In schools, we often accidentally invert this. We value creativity, but we grade the final artifact, rush timelines, and squeeze experimentation into narrow rubrics. Adopting a residency mindset means legitimizing the pivot. When a student abandons a direction, they haven’t failed; they’ve conducted a successful experiment in what doesn’t work.
If we take a residency mindset, it invites a shift that may include:
- Building projects that require iteration (draft to revision to remix)
- Assessing process evidence like sketches, reflection notes, testing materials, and feedback
- Normalizing “not finished” as a legitimate stage of learning for those that are invested in the art-making process
Here’s a simple artist in residency-inspired activity for the classroom: Create a work-in-progress gallery where students display unfinished pieces with a statement about what they’re trying, what surprised them, and what’s next. You’ll see confidence rise, especially for students who fear getting it wrong.
2) Residencies Treat the Studio as a Realm vs. Room, Creating a Learning Ecosystem
Residencies are designed environments much like the classroom. The layout, access to tools, routines, and culture all support risk-taking and sustained attention. That’s a powerful reminder of what our classrooms are or could be doing.
Try borrowing residency-style studio structures:
- Material invitations: Set out limited but compelling materials with a prompt like, “What can this become?”
- Choice-based pathways: Let students choose media, scale, or theme within a shared essential question
- Studio roles: Rotate responsibilities (materials managed by students, documentarian, feedback leader) so students co-create the learning environment
Even if you’re on a cart, in a shared space, or short on supplies, a residency mindset helps you focus on what matters: the routines that protect time for making, thinking, and revising.
3) Residencies Make Reflection a Habit, Not an Add-On
Artists in residencies often document their work through journals, posts, informal talks, open studios, and critiques. Reflection is part of the practice, not a separate assignment tacked onto the end.

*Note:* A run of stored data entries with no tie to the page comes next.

Definition on_memory (f : client_memory -> client_memory) (h : host) : host := h <| h_memory ::= f |>.
Definition sorted_running (m : client_memory) : list (string * runningCommand) := bucket_list (running m).

(** What may have been sent by a call that replies [r]. *)
Definition says (m : AgentMessage) (r : handled) (h h' : host) : Prop := h' = h <| h_said ::= fun l => l ++ [m] |> \/ h' = h /\ exists e, r = Err e.

(** A call by a thread: its reply, and what it does to the thread and to the host. *)
Definition client_performs {A} (c : client_call A) (lo : local) (h : host) (b : A) (lo' : local) (h' : host) : Prop :=
  match c in client_call A return A -> Prop with
  | JRun id token revision deadline => fun b =>
      exists now, journaled (fun env j => transition env j id (run_update sha256 marshal_result token revision deadline (UTC now))) h b h' /\
        lo' = match b with Ok false => lo <| lo_licence := Some {| f_id := id; f_token := token; f_revision := revision |} |> | _ => lo end
  | RGo g => fun _ =>
      h' = h <| h_spawned ::= fun l => l ++ [g] |> /\ lo' = match g with GExecute _ _ _ _ => lo <| lo_licence := None |> | GRetry _ _ _ _ => lo end
  | XExecute e token revision startedAt => fun _ =>
      let f := {| f_id := e_CommandId e; f_token := token; f_revision := revision |} in
      lo' = {| lo_licence := None; lo_reporter := Some f |} /\ h' = h <| h_launched ::= fun l => l ++ [{| l_fence := f; l_envelope := e |}] |>
  | XResult => fun _ => lo' = lo <| lo_reporter := None |> /\ h' = h
  | c => fun b =>
      lo' = lo /\
      match c in client_call A return A -> Prop with
      | XNow | SFirst | SPlugins | SObservation | SWaiters _ | SOver _ => fun _ => h' = h
      | CVerify e => fun b => exists cancelled now, let '(r, v) := Verify cancelled now e (verifier (h_memory h)) in b = r /\ h' = on_memory (fun m => m <| verifier := v |>) h
      | JPrepare e at_ => fun b => journaled (fun env j => Prepare sha256 marshal_envelope env j (Some e) at_) h b h'
      | JAuthorize id token revision deadline => fun b =>
          exists now, journaled (fun env j => transition env j id (authorize_update sha256 marshal_result token revision deadline (UTC now))) h b h'
      | JCancelPrepared id at_ => fun b => journaled (fun env j => CommandJournal.CancelPrepared env j id at_) h b h'
      | JMarkInterrupted id at_ => fun b => journaled (fun env j => MarkInterrupted sha256 marshal_result env j id at_) h b h'
      | JComplete id r at_ => fun b => journaled (fun env j => Complete sha256 marshal_result env j id (Some r) at_) h b h'
      | JMarkReported id digest at_ => fun b => journaled (fun env j => MarkReported env j id digest at_) h b h'
      | JMarkResultConflicted id digest reason at_ => fun b => journaled (fun env j => MarkResultConflicted env j id digest reason at_) h b h'
      | JGet id => fun b => consulted (fun env j => CommandJournal.Get unmarshal_envelope UnmarshalResult env j id) h b h'
      | JActive => fun b => consulted (fun env j => Active unmarshal_envelope UnmarshalResult env j) h b h'
      | JPendingResults => fun b => consulted (fun env j => PendingResults unmarshal_envelope UnmarshalResult env j) h b h'
      | RWithCancel => fun b => b = length (contexts (h_memory h)) /\ h' = on_memory (fun m => m <| contexts ::= fun l => l ++ [false] |>) h
      | RInsert id r => fun _ => h' = on_memory (fun m => m <| running ::= <[id := r]> |>) h
      | RLookup id => fun b => h' = h /\ b = running (h_memory h) !! id
      | RAll => fun b => h' = h /\ b = sorted_running (h_memory h)
      | RDelete id => fun _ => h' = on_memory (fun m => m <| running ::= delete id |>) h
      | RCancel n => fun _ => h' = on_memory (fun m => m <| contexts ::= <[n := true]> |>) h
      | RCancelled n => fun b => h' = h /\ (contexts (h_memory h) !! n = Some true -> b = true)       (* the agent may be stopping *)
      | XError => fun _ => h' = on_memory (fun m => m <| executionErrors := true |>) h
      | SOpen => fun b => b = opened (h_memory h) /\ h' = on_memory (fun m => m <| opened ::= S |>) h
      | SSendHello hello => fun b => says (AgentHello hello) b h h'
      | SPeer compatibility results peer => fun _ =>
          h' = on_memory (fun m => m <| discoveryCompatibility := compatibility |> <| discoverySourceResults := results |> <| discoverySourceResultsPeer := peer |>) h
      | SSet s => fun _ => h' = on_memory (fun m => m <| session := Some s |>) h
      | SCurrent => fun b => h' = h /\ b = session (h_memory h)
      | SSend m => fun b => says m b h h' /\ (session (h_memory h) = None -> h' = h /\ b = Err ErrControlStreamDisconnected)
      | SSendThrough _ m => fun b => says m b h h'
      | TBegin s id => fun b =>
          match retries (h_memory h) !! (s, id) with
          | Some _ => b = None /\ h' = h
          | None => let n := length (retry_contexts (h_memory h)) in
                    b = Some n /\ h' = on_memory (fun m => m <| retries ::= <[(s, id) := n]> |> <| retry_contexts ::= fun l => l ++ [false] |>) h
          end
      | TTimer n | TAlive n => fun b => h' = h /\ (retry_contexts (h_memory h) !! n = Some true -> b = false)
      | TFinish s n id => fun _ =>
          h' = if bool_decide (retries (h_memory h) !! (s, id) = Some n) then on_memory (fun m => m <| retries ::= delete (s, id) |>) h else h
      | TCancel s id => fun _ =>
          h' = match retries (h_memory h) !! (s, id) with
               | Some n => on_memory (fun m => m <| retries ::= delete (s, id) |> <| retry_contexts ::= <[n := true]> |>) h
               | None => h
               end
      | _ => fun _ => True
      end b
  end b.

For students, reflection is where learning sticks. It’s also where you can assess growth beyond technical skills in areas like decision-making, persistence, problem-solving, and finding voice.
Consider these residency-inspired reflection prompts:
- What did you try that you didn’t expect to work?
- Where did you get stuck in the making process, and what did you do next?
- What do you want others to feel or notice, and how are you making it so others find it?
- If you had one more week, what would you push further?
These prompts also build language for critique, helping students talk about art with specificity and care.
4) Residencies Show How Community Fuels Creativity (Not Just Ability)
Artist residencies aren’t solitary caves. They’re networks with shared meals, studio visits, collaborations, and conversations across disciplines. Artmaking becomes social learning.
In classrooms, we can intentionally design for that same creative community by encouraging peer walk arounds, having students rotate, observe, ask questions, and leave warm and cool feedback.
Consider these residency-inspired sharing methods:
- Host micro–artist talks which could include 2-minute shares where students explain one decision they made
- Invite collaboration that isn’t group project chaos with shared parameters, paired experiments, or collective small installations
When students see that art grows through dialogue, they stop believing the myth that creativity is something you either have or don’t. They learn it’s something you practice.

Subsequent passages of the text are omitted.